Attached files

file filename
8-K - CURRENT REPORT - INFINITY PROPERTY & CASUALTY CORPd411248d8k.htm
EX-4.1 - FIRST SUPPLEMENTAL INDENTURE - INFINITY PROPERTY & CASUALTY CORPd411248dex41.htm
EX-1.1 - UNDERWRITING AGREEMENT - INFINITY PROPERTY & CASUALTY CORPd411248dex11.htm

Exhibit 5.1

 

LOGO

September 17, 2012

Infinity Property and Casualty Corporation

3700 Colonnade Parkway, Suite 600

Birmingham, Alabama 35243

Ladies and Gentlemen:

In connection with the issuance by Infinity Property and Casualty Corporation, an Ohio corporation (“IPACC”), of its 5.000% Senior Notes due 2022 (the “Notes”), pursuant to and as described in (a) the Registration Statement of IPACC on Form S-3 (Registration No. 333-168605) (the “Registration Statement”), which was filed by IPACC with the Securities and Exchange Commission (the “Commission”) under the Securities Act of 1933 (the “Securities Act”), and (b) the related prospectus dated September 10, 2010, as supplemented by the prospectus supplement relating to the sale of the Notes dated September 12, 2012 (as so supplemented, the “Prospectus”), as filed by IPACC with the Commission pursuant to Rule 424(b) promulgated under the Securities Act, certain legal matters with respect to the Notes are being passed upon for you by us.
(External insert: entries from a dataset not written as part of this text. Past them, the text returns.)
(* ===== verification/LogProcessor.v ===== *)
(** * The log processor (StatsLogProcessor.{h,cpp})

    It holds the metrics managers of all configurations, passes every event to them, sends broadcasts when a
    configuration has much data or changes between active and inactive, writes reports to disk and resets
    configurations whose time to live is over.  It listens to the configuration manager and the uid map.

    The shared objects it uses (uid map, state manager, pullers, disk) are part of its state here.  What an
    operation finds outside (clocks, answers of pullers and of other services) is the record [Env].  A loop
    over managers or uids runs in the order of the finite maps, which is one of those the source may use.
    Protobuf messages are written and read by functions of [Library].  Registrations that a rejected
    configuration made before it was rejected are left out.  [None] is a fault of a manager or of storage. *)
From S2P Require Import Prelude Hash UMap FieldValue DimensionKey Matchers LogEvent UidMap MatcherTrackers.
From S2P Require Import Conditions Alarms Anomaly State MetricProducer CountMetric MetricShared AnyMetric.
From S2P Require Import Sorting Storage Pullers MetricsConfig MetricsManager ManagerOps TrainEvents.

(** ** Limits of guardrail/StatsdStats.h *)

Definition kMaxMetricsBytesPerConfig : Z := 2 * 1024 * 1024.
Definition kBytesPerConfigTriggerGetData : Z := 192 * 1024.
Definition kMinBroadcastPeriodNs : Z := 60 * NS_PER_SEC.
Definition kMinByteSizeCheckPeriodNs : Z := 60 * NS_PER_SEC.
Definition kMinActivationBroadcastPeriodNs : Z := 10 * NS_PER_SEC.
Definition kPullerCacheClearIntervalSec : Z := 1.
Definition WRITE_DATA_COOL_DOWN_SEC : Z := 5.

(** ** Outside *)

(** The report of a configuration; the strings that its metrics hash are left to the serialization. *)
Record ConfigReport := mkConfigReport {
  rp_metrics : list AnyReport;
  rp_annotations : list (Z * Z);
  rp_uidMap : option (list ChangeInfo * list PackageInfo);
  rp_lastReportElapsedNs : Z;
  rp_currentReportElapsedNs : Z;
  rp_lastReportWallClockNs : Z;
  rp_currentReportWallClockNs : Z;
  rp_reason : DumpReportReason;
  rp_strings : list string
}.

Record SavedConfig := mkSavedConfig { sc_id : Z; sc_uid : Z; sc_metrics : list ActiveMetric }.
Record SavedMetadata := mkSavedMetadata { sm_key : ConfigKey; sm_alerts : list (Z * AlertMetadata) }.

(** Libraries and other services that are the same for all operations. *)
Record Library (Config : Type) := mkLibrary {
  lib_atoms : HardCodedAtoms;
  lib_protoWrite : Z → Z → list Z;
  lib_parseIds : list Z → option (list Z);
  lib_userOf : Z → Z;
  lib_checkPermission : string → Z → Z → bool;
  lib_sortFiles : list FileInfo → list FileInfo;
  lib_sortEvents : list Parsing → list Parsing;
  lib_hash : string → Z;
  lib_bytesChangeRecord : Z;
  lib_writeReport : ConfigReport → list Z;
  lib_parseConfig : list Z → option Config;
  lib_writeActive : list SavedConfig → list Z;
  lib_parseActive : list Z → option (list SavedConfig);
  lib_writeMetadata : list SavedMetadata → list Z;
  lib_parseMetadata : list Z → option (list SavedMetadata)
}.
Arguments lib_atoms {Config} _.
Arguments lib_protoWrite {Config} _ _ _.
Arguments lib_parseIds {Config} _ _.
Arguments lib_userOf {Config} _ _.
Arguments lib_checkPermission {Config} _ _ _ _.
Arguments lib_sortFiles {Config} _ _.
Arguments lib_sortEvents {Config} _ _.
Arguments lib_hash {Config} _ _.
Arguments lib_bytesChangeRecord {Config} _.
Arguments lib_writeReport {Config} _ _.
Arguments lib_parseConfig {Config} _ _.
Arguments lib_writeActive {Config} _ _.
Arguments lib_parseActive {Config} _ _.
Arguments lib_writeMetadata {Config} _ _.
Arguments lib_parseMetadata {Config} _ _.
At your request, this opinion is being furnished to you for filing as Exhibit 5.1 to the Current Report of IPACC on Form 8-K to be filed with the Commission on the date of this letter (the “Form 8-K”).
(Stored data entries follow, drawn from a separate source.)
Lemma quiet_periodic t alarms p : quiet p (processor_onPeriodicAlarmFired t alarms p).
Proof using.
  unfold processor_onPeriodicAlarmFired.
  assert (Hgen : ∀ keys p0 alarms0, quiet p0 (foldl (λ '(p, alarms) key,
     match managerOf key p with
     | None => (p, alarms)
     | Some m =>
         let '(m', alarms, _) := mo_onPeriodicAlarmFired t (lp_fresh p) alarms m in
         (set_fresh (lp_fresh p + mo_addresses m') (setManager key m' p), alarms)
     end) (p0, alarms0) keys).1).
  { induction keys as [|key keys IH]; intros p0 alarms0; cbn [foldl]; [done|].
    destruct (managerOf key p0) as [m|]; [|apply IH].
    destruct (mo_onPeriodicAlarmFired _ _ _ _) as [[m' a] b]. etrans; [|apply IH]. done. }
  apply Hgen.
Qed.

Lemma quiet_setActive e configs t p : quiet p (SetConfigsActiveState e configs t p).
Proof using. apply (foldl_rel quiet). intros p1 c. cbn. by destruct (managerOf _ p1). Qed.
Lemma quiet_setMetadata d t t' p : quiet p (SetMetadataState d t t' p).
Proof using. apply (foldl_rel quiet). intros p1 c. cbn. by destruct (managerOf _ p1). Qed.
Lemma quiet_loadActive e p : quiet p (LoadActiveConfigsFromDisk lib e p).
Proof using.
  unfold LoadActiveConfigsFromDisk. cbv zeta. etrans; [|apply quiet_shared].
  destruct (_ ≫= _); [apply quiet_setActive|done].
Qed.
Lemma quiet_loadMetadata t t' p : quiet p (LoadMetadataFromDisk lib t t' p).
Proof using.
  unfold LoadMetadataFromDisk. cbv zeta. etrans; [|apply quiet_shared].
  destruct (_ ≫= _); [apply quiet_setMetadata|done].
Qed.
Lemma quiet_saveActive e t p : quiet p (SaveActiveConfigsToDisk lib e t p).
Proof using. unfold SaveActiveConfigsToDisk. by destruct (coolingDown _ _). Qed.
Lemma quiet_saveMetadata e t t' p q : SaveMetadataToDisk lib e t t' p = Some q → quiet p q.
Proof using.
  unfold SaveMetadataToDisk. destruct (coolingDown _ _); [by intros [= <-]|]. cbv zeta.
  destruct (WriteMetadataToProto _ _ _); [by intros [= <-]|]. intros (s1 & _ & H)%bind_Some.
  by apply bind_Some in H as (s2 & _ & [= <-]).
Qed.

(** ** Histories *)

Inductive ProcessorOp :=
  | OpLogEvent (e : Env) (l : Logger) (event : Parsing)
  | OpConfigUpdated (e : Env) (timestampNs : Z) (key : ConfigKey) (config : Config) (modularUpdate : bool)
  | OpConfigRemoved (e : Env) (key : ConfigKey)
  | OpDumpReport (e : Env) (key : ConfigKey) (t : Z) (include erase : bool) (reason : DumpReportReason) (latency : DumpLatency)
  | OpWriteData (e : Env) (reason : DumpReportReason) (latency : DumpLatency) (elapsedNs : Z)
  | OpResetConfigs (e : Env)
  | OpPullAlarm (e : Env) (timestampNs : Z)
  | OpUidMapChange (e : Env) (change : UidMap → option (UidMap * option Broadcast))
  | OpPeriodicAlarm (timestampNs : Z) (alarms : list InternalAlarm)
  | OpInitCompleted (e : Env) (elapsedNs : Z)
  | OpAnomalyAlarm (timeMillis : Z)
  | OpCancelAnomalyAlarm
  | OpNoteOnDiskData (key : ConfigKey)
  | OpSaveActive (e : Env) (currentTimeNs : Z)
  | OpLoadActive (e : Env)
  | OpSetActive (e : Env) (configs : list SavedConfig) (currentTimeNs : Z)
  | OpSaveMetadata (e : Env) (wallNs elapsedNs : Z)
  | OpLoadMetadata (wallNs elapsedNs : Z)
  | OpSetMetadata (metadata : list SavedMetadata) (wallNs elapsedNs : Z).

Definition runOp (op : ProcessorOp) p : option (StatsLogProcessor M) :=
  match op with
  | OpLogEvent e l event => OnLogEvent lib e l event p
  | OpConfigUpdated e t key config modular => processor_OnConfigUpdated lib e t key config modular p
  | OpConfigRemoved e key => processor_OnConfigRemoved lib e key p
  | OpDumpReport e key t include erase reason latency =>
      snd <$> onDumpReport lib e key t include erase reason latency p
  | OpWriteData e reason latency t => WriteDataToDisk lib e reason latency t p
  | OpResetConfigs e => resetConfigs lib e p
  | OpPullAlarm e t => informPullAlarmFired lib e t p
  | OpUidMapChange e change => onUidMapChange e change p
  | OpPeriodicAlarm t alarms => Some (processor_onPeriodicAlarmFired t alarms p)
  | OpInitCompleted e t => Some (processor_onStatsdInitCompleted e t p)
  | OpAnomalyAlarm t => Some (setAnomalyAlarm t p)
  | OpCancelAnomalyAlarm => Some (cancelAnomalyAlarm p)
  | OpNoteOnDiskData key => Some (noteOnDiskData key p)
  | OpSaveActive e t => Some (SaveActiveConfigsToDisk lib e t p)
  | OpLoadActive e => Some (LoadActiveConfigsFromDisk lib e p)
  | OpSetActive e configs t => Some (SetConfigsActiveState e configs t p)
  | OpSaveMetadata e t t' => SaveMetadataToDisk lib e t t' p
  | OpLoadMetadata t t' => Some (LoadMetadataFromDisk lib t t' p)
  | OpSetMetadata d t t' => Some (SetMetadataState d t t' p)
  end.

Definition runOps (ops : list ProcessorOp) p : option (StatsLogProcessor M) :=
  foldl (λ r op, p ← r; runOp op p) (Some p) ops.

(** The operations that only events, removals and dumps are not. *)
Definition isQuiet (op : ProcessorOp) : bool :=
  match op with OpLogEvent _ _ _ | OpConfigRemoved _ _ | OpDumpReport _ _ _ _ _ _ _ => false | _ => true end.

Lemma quiet_run op p q : isQuiet op = true → runOp op p = Some q → quiet p q.
Proof using.
  destruct op; cbn [isQuiet runOp]; intros Hq H; try done; try (injection H as <-).
  - apply bind_Some in H as (p1 & E1%quiet_writeConfig & E2%quiet_configUpdated). by etrans.
  - by eapply quiet_writeData.
  - by eapply quiet_reset.
  - by eapply quiet_pull.
  - by eapply quiet_uidMap.
  - apply quiet_periodic.
  - apply quiet_onManagers.
  - done.
  - done.
  - done.
  - apply quiet_saveActive.
  - apply quiet_loadActive.
  - apply quiet_setActive.
  - by eapply quiet_saveMetadata.
  - apply quiet_loadMetadata.
  - apply quiet_setMetadata.
Qed.

(** ** Rate limits *)

(** A limiter: the time of the last broadcast it knows, and the times of all that were sent. *)
Definition Limiter : Type := StatsLogProcessor M → option Z * list Z.

Definition dataLimiter (key : ConfigKey) : Limiter := λ p,
  (mLastBroadcastTimes (lp_limits p) !! key,
   omap (λ c, match c with SendBroadcast k t true => if bool_decide (k = key) then Some t else None | _ => None end) (sends p)).
Definition activationLimiter (uid : Z) : Limiter := λ p,
  (mLastActivationBroadcastTimes (lp_limits p) !! uid,
   omap (λ c, match c with SendActivationBroadcast u _ t true => if bool_decide (u = uid) then Some t else None | _ => None end)
     (sends p)).

(** Each time is at least a period after the one before, the first after [last]. *)
Fixpoint spaced (period : Z) (last : option Z) (times : list Z) : Prop :=
  match times with
  | [] => True
  | t :: times => from_option (λ l, period <= t - l) True last ∧ spaced period (Some t) times
  end.

Definition lastOf (last : option Z) (times : list Z) : option Z := foldl (λ _ t, Some t) last times.

(** Between two states the broadcasts of the limiter are spaced. *)
Definition keepsApart (period : Z) (v : Limiter) p q : Prop :=
  ∃ new, (v q).2 = (v p).2 ++ new ∧ spaced period (v p).1 new ∧ (v q).1 = lastOf (v p).1 new.

Lemma spaced_app period l l' : ∀ last, spaced period last l → spaced period (lastOf last l) l' → spaced period last (l ++ l').
Proof using. induction l as [|t l IH]; intros last H H'; [done|]. destruct H as [H1 H2]. split; [done|]. by apply IH. Qed.

#[local] Instance keepsApart_preorder period v : PreOrder (keepsApart period v).
Proof using.
  split.
  - intros p. exists []. by rewrite app_nil_r.
  - intros p q r (n1 & E1 & S1 & L1) (n2 & E2 & S2 & L2). exists (n1 ++ n2). split_and!.
    + by rewrite E2, E1, app_assoc.
    + apply spaced_app; [done|]. by rewrite <- L1.
    + unfold lastOf in *. by rewrite foldl_app, <- L1.
Qed.

Lemma quiet_apart_data period key p q : quiet p q → keepsApart period (dataLimiter key) p q.
Proof using. intros [= E1 E2 E3]. exists []. unfold dataLimiter. cbn. by rewrite E1, E3, app_nil_r. Qed.
Lemma quiet_apart_activation period uid p q : quiet p q → keepsApart period (activationLimiter uid) p q.
Proof using. intros [= E1 E2 E3]. exists []. unfold activationLimiter. cbn. by rewrite E2, E3, app_nil_r. Qed.

Lemma sends_record c p : sends (record_calls [c] p) = sends p ++ List.filter isSend [c].
Proof using. unfold sends. cbn [record_calls lp_calls]. apply List.filter_app. Qed.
The Notes are to be issued and the terms of the Notes are to be established pursuant to Indenture dated as of August 6, 2010 (the “Original Indenture”) as supplemented by the and as proposed to be supplemented by the First Supplemental Indenture (the “First Supplemental Indenture”) to be dated as of September 17, 2012 (the Original Indenture, as supplemented by the First Supplemental Indenture, the “Indenture”).

In reaching the conclusions expressed in this opinion, we have examined and relied upon the original or copies, certified to our satisfaction, of (i) the Articles of Incorporation and the Code of Regulations of IPACC; (ii) copies of resolutions of the Board of Directors of IPACC, and committees thereof, authorizing the issuance of the Notes and related matters; (iii) the Registration Statement and all exhibits thereto, including the Form T-1, Statement of Eligibility of Trustee of U.S. Bank National Association; (iv) the Indenture; and (iv) such other documents and instruments as we have deemed necessary for the expression of opinion contained in this letter. In making the foregoing examinations, we have assumed the genuineness of all signatures and the authenticity of all documents submitted to us as originals, and the conformity to original documents of all documents submitted to us as certified or photostatic copies. As to various questions of fact material to this opinion, we have relied, to the extent we deem reasonably appropriate, upon representations or certificates of officers or directors of IPACC and upon documents, records and instruments furnished to us by IPACC, without independent check or verification of their accuracy.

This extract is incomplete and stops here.